Classiques Africains. Paris. Julliard. 1969. 181 p.
Minen ngoni jeettaɓere ndaa maale leyɗe 510
yaamana-juuju, Kaydara sirru kam jey,
goɗɗuɗo sanne kaa ɓalliiɗo Kaydar.
Ɓinngel Aada, aan koo haaka wella… »
No haawnii yolbitiri ɗannilɓe palti;
ɓe coobii e yaadu kaa be anndaa to paati, 515
waajibi tan yehee eɓe yappa yaade.
Ɓe yaada e beeli tuma ɗin yappi yaade.
Yo ndeen nii Demburu kaa heddii na nyuunya,
— « Wii kam Mannaa, eehee baddo! moƴƴu!
Moƴƴan ɓee ɗiɗon saaraaɓe maaɗa. 520
Jeenay lebbi aɗa soomii e rannga
yummaa saawu maa hono maayɗo, hasnaa.
No tiiɗiri abba maa duu golliroynoo.
Teɓtine juuɗe makko mo wuurniroy maa
Capan tati lebbi tati ɗiin tenŋniroyaa 525
capan tati tawti giye nooro-caggal.
Yoo abbam ee neenam yoo mi annda,
mi anndana oon fa semmbe tagoowo ɗowa kam!
Minen entaa waɗoy miin muuyna anndal!
Sikke walaa yo miin paatoyɓe Kaydar, 530
goɗɗuɗo sanne kaa ɓallilɗo Kaydar. »
Ɓooyaa fun ko Demburu tilli e yimde
Notes
a. Won wiyooɓe Bookari Safo; Manna est une corruption du mot soninké maŋa qui est un titre de chefferie et qui, en fulfulde/pular, a donné d'abord mannga, c'est-à-dire chef ou grand chef. L'emprunt se serait fait à l'époque où les tribus fulɓe Lemtuma se sont installées dans la région de Wagadu occupée par les Soninké vers 670. Mannga est devenu ensuite le titre du « roi qui supervise », le roi qui arbitre parmi les autres chefs.
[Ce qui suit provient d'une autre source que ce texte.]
Lemma demo_uniform_loop_lines (m : N) (count : nat) (g : rng R) (ofs : list ascii) :
  1 <= m <= SIZE_MAX ->
  exists ls,
    fst (DemoGen.uniform_loop R m count g ofs) = ofs ++ file_text ls /\
    List.length ls = count /\ Forall (line_within m 1 1000) ls.
Proof.
  intros Hm. revert g ofs; induction count as [|count IH]; intros g ofs.
  - exists []. simpl. rewrite app_nil_r. repeat split. constructor.
  - cbn [DemoGen.uniform_loop]. rewrite size_t_pred_eq by exact Hm.
    destruct (engine R g) as [x g1]. cbv zeta.
    destruct (x mod 3 =? 0); [|destruct (x mod 3 =? 1)].
    + pose proof (uniform_size_range R RL 0 (m - 1) g1 ltac:(lia)) as Hi.
      destruct (uniform_size R 0 (m - 1) g1) as [idx g2]. cbn [fst] in Hi.
      destruct (IH g2 (put (put (put ofs "read ") (show_N idx)) newline)) as (ls & E & L & F).
      exists (ReadLine idx :: ls). rewrite E. split; [text_eq|].
      split; [simpl; lia | constructor; [simpl; lia | exact F]].
    + pose proof (uniform_size_range R RL 0 (m - 1) g1 ltac:(lia)) as Hi.
      destruct (uniform_size R 0 (m - 1) g1) as [idx g2]. cbn [fst] in Hi.
      pose proof (uniform_int_range R RL 1 1000 g2 ltac:(lia)) as Hv.
      destruct (uniform_int R 1 1000 g2) as [v g3]. cbn [fst] in Hv.
      destruct (IH g3 (put (put (put (put (put ofs "write ") (show_N idx)) " ") (show_int v))
                         newline)) as (ls & E & L & F).
      exists (WriteLine idx v :: ls). rewrite E. split; [text_eq|].
      split; [simpl; lia | constructor; [simpl; split; lia | exact F]].
    + destruct (IH g1 (put ofs ("string" ++ newline))) as (ls & E & L & F).
      exists (StringLine :: ls). rewrite E. split; [text_eq|].
      split; [simpl; lia | constructor; [exact I | exact F]].
Qed.
Lemma demo_skewed_loop_lines (m : N) (count : nat) (g : rng R) (ofs : list ascii) :
  2 <= m <= SIZE_MAX ->
  exists ls,
    fst (DemoGen.skewed_loop R m count g ofs) = ofs ++ file_text ls /\
    (count <= List.length ls <= 2 * count)%nat /\ Forall (line_within m 1 1000) ls.
Proof.
  intros Hm. revert g ofs; induction count as [|count IH]; intros g ofs.
  - exists []. simpl. rewrite app_nil_r. repeat split; try lia. constructor.
  - cbn [DemoGen.skewed_loop].
    destruct (engine R g) as [x g1]. cbv zeta.
    match goal with
    | |- context [let (ofs1, g2) := ?first in _] =>
        assert (H1 : exists l1, fst first = ofs ++ file_text [l1] /\ line_within m 1 1000 l1);
        [|destruct first as [ofs1 g2]]
    end.
    { destruct (real_lt R (hundredth R (x mod 100)) (r0_7 R)).
      - exists (ReadLine 0). split; [cbn [fst]; text_eq | simpl; lia].
      - destruct (real_lt R (hundredth R (x mod 100)) (r0_85 R)).
        + pose proof (uniform_int_range R RL 1 1000 g1 ltac:(lia)) as Hv.
          destruct (uniform_int R 1 1000 g1) as [v ga]. cbn [fst] in *.
          exists (WriteLine 0 v). split; [text_eq | simpl; split; lia].
        + destruct (engine R g1) as [y ga]. cbv zeta.
          replace (1 <? m) with true by (symmetry; apply N.ltb_lt; lia).
          rewrite size_t_pred_eq by lia.
          assert (Hy : y mod (m - 1) < m - 1) by (apply N.mod_lt; lia).
          assert (Hidx : (1 + y mod (m - 1)) mod (SIZE_MAX + 1) < m).
          { generalize dependent (y mod (m - 1)). intros k Hk.
            rewrite N.mod_small; unfold SIZE_MAX in *; lia. }
          generalize dependent ((1 + y mod (m - 1)) mod (SIZE_MAX + 1)). intros idx Hidx.
          destruct (engine R ga) as [z gb].
          destruct (z mod 2 =? 0).
          * exists (ReadLine idx). split; [cbn [fst]; text_eq | exact Hidx].
          * pose proof (uniform_int_range R RL 1 1000 gb ltac:(lia)) as Hv.
            destruct (uniform_int R 1 1000 gb) as [v gc]. cbn [fst] in *.
            exists (WriteLine idx v). split; [text_eq | split; assumption]. }
    destruct H1 as (l1 & E1 & W1). cbn [fst] in E1. subst ofs1.
    destruct (engine R g2) as [w g3]. destruct (w mod 1000 =? 0).
    + destruct (IH g3 (put (ofs ++ file_text [l1]) ("string" ++ newline))) as (ls & E & L & F).
      exists (l1 :: StringLine :: ls). rewrite E. split.
      { unfold put. rewrite !file_text_cons. cbn [file_text flat_map line_text].
        rewrite <- !app_assoc. reflexivity. }
      split; [simpl; lia | repeat constructor; assumption].
    + destruct (IH g3 (ofs ++ file_text [l1])) as (ls & E & L & F).
      exists (l1 :: ls). rewrite E. split.
      { rewrite !file_text_cons. cbn [file_text flat_map]. rewrite <- !app_assoc. reflexivity. }
      split; [simpl; lia | constructor; assumption].
Qed.

(** The files of a generator: one per thread, named after the thread, each
    loading back what its lines are. *)
Lemma generated_files_load_back (ui : N) (uv : Z)
    (loop : rng R -> list ascii -> list ascii * rng R)
    (m : N) (lo hi : Z) (Q : nat -> Prop) (prefix : string) (threads : N) (g : rng R) :
  m <= SIZE_MAX + 1 -> (INT_MIN <= lo)%Z -> (hi <= INT_MAX)%Z ->
  (forall g, exists ls, fst (loop g []) = file_text ls /\
                        (Q (List.length ls) /\ Forall (line_within m lo hi) ls)) ->
  map fst (fst (DemoGen.files R loop prefix (N.to_nat threads) 0 g)) =
    map (DemoGen.file_name prefix) (indices threads) /\
  Forall (fun nt =>
            Q (List.length (Demo.load_ops_from_file ui uv (Some (string_of_list_ascii (snd nt))))) /\
            Forall (call_within m lo hi)
              (map demo_call
                 (Demo.load_ops_from_file ui uv (Some (string_of_list_ascii (snd nt))))))
    (fst (DemoGen.files R loop prefix (N.to_nat threads) 0 g)).
Proof.
  intros Hm Hlo Hhi HL.
  destruct (files_spec loop _ prefix HL (N.to_nat threads) 0 g) as [IN IF]. split.
  - rewrite IN. unfold indices. rewrite map_map. reflexivity.
  - eapply Forall_impl; [|exact IF]. intros [name text] (ls & E & HQ & HW). cbn [snd] in *.
    subst text. destruct (demo_loads_generated ui uv m lo hi ls Hm Hlo Hhi HW) as [Len C].
    rewrite Len. split; assumption.
Qed.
Il y a un petit poème que chantent les enfants à la louange de mannga :
Mannga ndoori foo (nde ɗiɗi)
nyaawal Jenne ndoori foo!
Alla jey sago (nde ɗiɗi)
nyaawal Jenne jey sago!
Nyaabi ɗi Jenne jowtu maa mannga ndoori foo!
Rewɓe to ɓulli jowtu maa mannga ndoori foo!
Salut à toi Manga (bis),
grand incrusté* de Djenné, salut !
Le bon vouloir est à Dieu (bis).
Il est aussi au grand incrusté de Djenné !
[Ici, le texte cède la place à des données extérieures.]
Lemma matches_date_text (c : Datetime.civil) :
  valid_civil c = true ->
  exists more, Strptime.matches unicode (date_text c) = (c, "") :: more.
Proof.
  unfold valid_civil. rewrite !andb_true_iff, !Z.leb_le.
  destruct c as [Y m d H M S]. cbn [Datetime.year Datetime.month Datetime.day
    Datetime.hour Datetime.minute Datetime.second].
  intros Hc.
  assert (Hd : d <= 31).
  { unfold Datetime.days_in_month in Hc.
    destruct (m =? 2); [destruct (Datetime.is_leap Y) |
      destruct ((m =? 4) || (m =? 6) || (m =? 9) || (m =? 11))]; lia. }
  unfold Strptime.matches, date_text.
  cbn [Datetime.year Datetime.month Datetime.day
       Datetime.hour Datetime.minute Datetime.second].
  rewrite field_Y_pad4 by lia. cbn [flat_map]. rewrite app_nil_r.
  cbn [String.append]. rewrite lit_here. cbn [flat_map]. rewrite app_nil_r.
  edestruct (field_m_pad2 m) as [more_m Hm]; [lia | rewrite Hm; clear Hm].
  cbn [flat_map]. rewrite lit_here. cbn [flat_map]. rewrite app_nil_r.
  edestruct (field_d_pad2 d) as [more_d Hm]; [lia | rewrite Hm; clear Hm].
  cbn [flat_map]. rewrite spaces_before_pad2 by lia.
  cbn [flat_map]. rewrite app_nil_r.
  edestruct (field_H_pad2 H) as [more_H Hm]; [lia | rewrite Hm; clear Hm].
  cbn [flat_map]. rewrite lit_here. cbn [flat_map]. rewrite app_nil_r.
  edestruct (field_M_pad2 M) as [more_M Hm]; [lia | rewrite Hm; clear Hm].
  cbn [flat_map]. rewrite lit_here. cbn [flat_map]. rewrite app_nil_r.
  replace (Datetime.pad2 S) with (Datetime.pad2 S ++ "")%string
    by (unfold Datetime.pad2; reflexivity).
  edestruct (field_S_pad2 S) as [more_S Hm]; [lia | rewrite Hm; clear Hm].
  cbn [map app]. eexists; reflexivity.
Qed.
Les oiseaux tachetés de Djenné te saluent !
Les femmes qui puisent l'eau te saluent !
* grand incrusté de richesse et de vertu.
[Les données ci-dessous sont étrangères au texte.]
(** [[^/]]: one character other than the slash *)
Definition not_slash : regex := Alt (Rng 0 46) (Alt (Rng 48 127) multibyte).
(** [.]: one character other than the newline *)
Definition dot : regex := Alt (Rng 0 9) (Alt (Rng 11 127) multibyte).
Definition slash : regex := chr "/".

Fixpoint nullable (r : regex) : bool :=
  match r with
  | Void => false
  | Eps => true
  | Rng _ _ => false
  | Cat r1 r2 => nullable r1 && nullable r2
  | Alt r1 r2 => nullable r1 || nullable r2
  | Star _ => true
  end.

Definition mk_cat (r1 r2 : regex) : regex :=
  match r1 with
  | Void => Void
  | Eps => r2
  | _ => Cat r1 r2
  end.

Definition mk_alt (r1 r2 : regex) : regex :=
  match r1, r2 with
  | Void, _ => r2
  | _, Void => r1
  | _, _ => Alt r1 r2
  end.

(** The derivative of [r] by the byte [a]. *)
Fixpoint deriv (a : ascii) (r : regex) : regex :=
  match r with
  | Void => Void
  | Eps => Void
  | Rng lo hi => if FS.between lo hi a then Eps else Void
  | Cat r1 r2 =>
      if nullable r1 then mk_alt (mk_cat (deriv a r1) r2) (deriv a r2)
      else mk_cat (deriv a r1) r2
  | Alt r1 r2 => mk_alt (deriv a r1) (deriv a r2)
  | Star r1 => mk_cat (deriv a r1) (Star r1)
  end.

(** [re.match('^' + r + '$', s) is not None]: [$] holds at the end of the
    string and also before a newline that ends it. *)
Fixpoint matches (r : regex) (s : string) : bool :=
  match s with
  | "" => nullable r
  | String a s' =>
      (Ascii.eqb a Str.LF && String.eqb s' "" && nullable r) || matches (deriv a r) s'
  end.

End Re.

(** ** The [pathspec] package: [PathSpec] with the [gitwildmatch] patterns

    The scanner builds its matcher with
    [pathspec.PathSpec.from_lines('gitwildmatch', patterns)] (line 48) and
    asks it [match_file] (lines 55, 58, 89, 92).  The package is a
    dependency of the repository; what follows transcribes, from
    pathspec 0.12, [GitWildMatchPattern.pattern_to_regex] (with
    [_translate_segment_glob]), [util.normalize_file],
    [util.check_match_file] and [PathSpec.match_file], for patterns made of
    literal characters, [*], [?], [**], [/], a leading [!] and comments.
    [PathSpec] keeps the verdict of the last pattern that matches; it is not
    [GitIgnoreSpec], and it does not look at the directories above a
    path. *)

Module Pathspec.

(** A compiled pattern: [include] is [None] for a comment or a blank
    line, [Some false] for a negated pattern. *)
Record Pattern : Type := { regex : option Re.regex; include : option bool }.

Definition null_pattern : Pattern := {| regex := None; include := None |}.

Definition is_double_star (seg : string) : bool := String.eqb seg "**".
Definition is_empty (seg : string) : bool := String.eqb seg "".

(** Runs of [**] segments are collapsed to one. *)
Fixpoint collapse (segs : list string) : list string :=
  match segs with
  | a :: ((b :: _) as tl) =>
      if is_double_star a && is_double_star b then collapse tl else a :: collapse tl
  | _ => segs
  end.

(** [_translate_segment_glob], on a segment without [[] and [\]. *)
Fixpoint translate_segment_glob (seg : string) : option Re.regex :=
  match seg with
  | "" => Some Re.Eps
  | String a seg' =>
      r ← translate_segment_glob seg';
      if Ascii.eqb a "*" then Some (Re.Cat (Re.Star Re.not_slash) r)
      else if Ascii.eqb a "?" then Some (Re.Cat Re.not_slash r)
      else if Ascii.eqb a "[" || Ascii.eqb a "\" then None
      else Some (Re.Cat (Re.chr a) r)
  end.

(** The optional group of a slash and any characters: the paths below a
    matched file or directory. *)
Definition descendants : Re.regex := Re.opt (Re.Cat Re.slash (Re.Star Re.dot)).

(** The loop of [pattern_to_regex] over the normalised segments; [first]
    tells [i == 0], an empty rest tells [i == end]. *)
Fixpoint build (first need_slash : bool) (segs : list string) : option (list Re.regex) :=
  match segs with
  | [] => Some []
  | seg :: rest =>
      let last := match rest with [] => true | _ => false end in
      let sep := if need_slash then [Re.slash] else [] in
      let tail := if last then [descendants] else [] in
      if is_double_star seg then
        if first && last then
          Some [Re.plus Re.not_slash; descendants]
        else if first then
          out ← build false false rest;
          Some (Re.opt (Re.Cat (Re.plus Re.dot) Re.slash) :: out)
        else if last then
          Some [Re.slash; Re.Star Re.dot]
        else
          out ← build false true rest;
          Some (Re.opt (Re.Cat Re.slash (Re.plus Re.dot)) :: out)
      else if String.eqb seg "*" then
        out ← build false true rest;
        Some (sep ++ [Re.plus Re.not_slash] ++ tail ++ out)
      else
        r ← translate_segment_glob seg;
        out ← build false true rest;
        Some (sep ++ [r] ++ tail ++ out)
  end.

Definition set_last_double_star (segs : list string) : list string :=
  match segs with
  | _ :: _ :: _ =>
      if is_empty (List.last segs "x") then removelast segs ++ ["**"] else segs
  | _ => segs
  end.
Nous sommes le huitième symbole du pays,
pays des génies-nains; et à Kaydara seul le secret appartient ;
le lointain, le bien proche Kaydara.
Quant à toi, fils d'Adam, va ton chemin… »
Par merveille les voyageurs n'avaient plus faim.
Ils se remirent en route sans savoir où diriger leurs pas.
Il leur fallait marcher, ils se mirent à marcher.
Ils marchaient avec les ombres, les ombres qui marchaient 1.
Alors Demburu tout seul se mit à chantonner :
« Manna 2 m'a dit : ô enfant sois bon !
Sois bon envers tes deux parents.
Neuf mois sous membrane voilé
t'a gardé ta mère comme un mort sous linceul.
Très rude fut le labeur de ton père.
Il tirait de ses mains ce qui t'a nourri.
Il fallut trente-trois mois 3 pour que furent durcis
les trente-trois anneaux 3 de la colonne dorsale.
O mon père ô ma mère je serai plein de gratitude !
reconnaissant envers vous ! que force créatrice guide mes pas.
Sevrés du lait maternel, puissions-nous sucer le savoir !
Il n'y a pas de doute, nous allons vers Kaydara ;
le lointain, le bien proche Kaydara. »
A peine Demburu eut-il cessé sa chanson
Notes
1. Au sens propre, les ombres qui se déplacent suivant le mouvement du soleil.
2. Manna est le titre par lequel on désignait les rois initiés ; il devint le nom même du roi initié légendaire, que l'on rencontre à l'origine de nombreux contes initiatiques. De même, Hammadi-Manna sera le héros type, fils du roi, chevalier défenseur des opprimés.
3. On dit que l'enfant est accolé 33 mois à sa mère : les neuf mois de la portée et vingt-quatre mois d'allaitement. On dit aussi que chacun de ces mois consolide une vertèbre.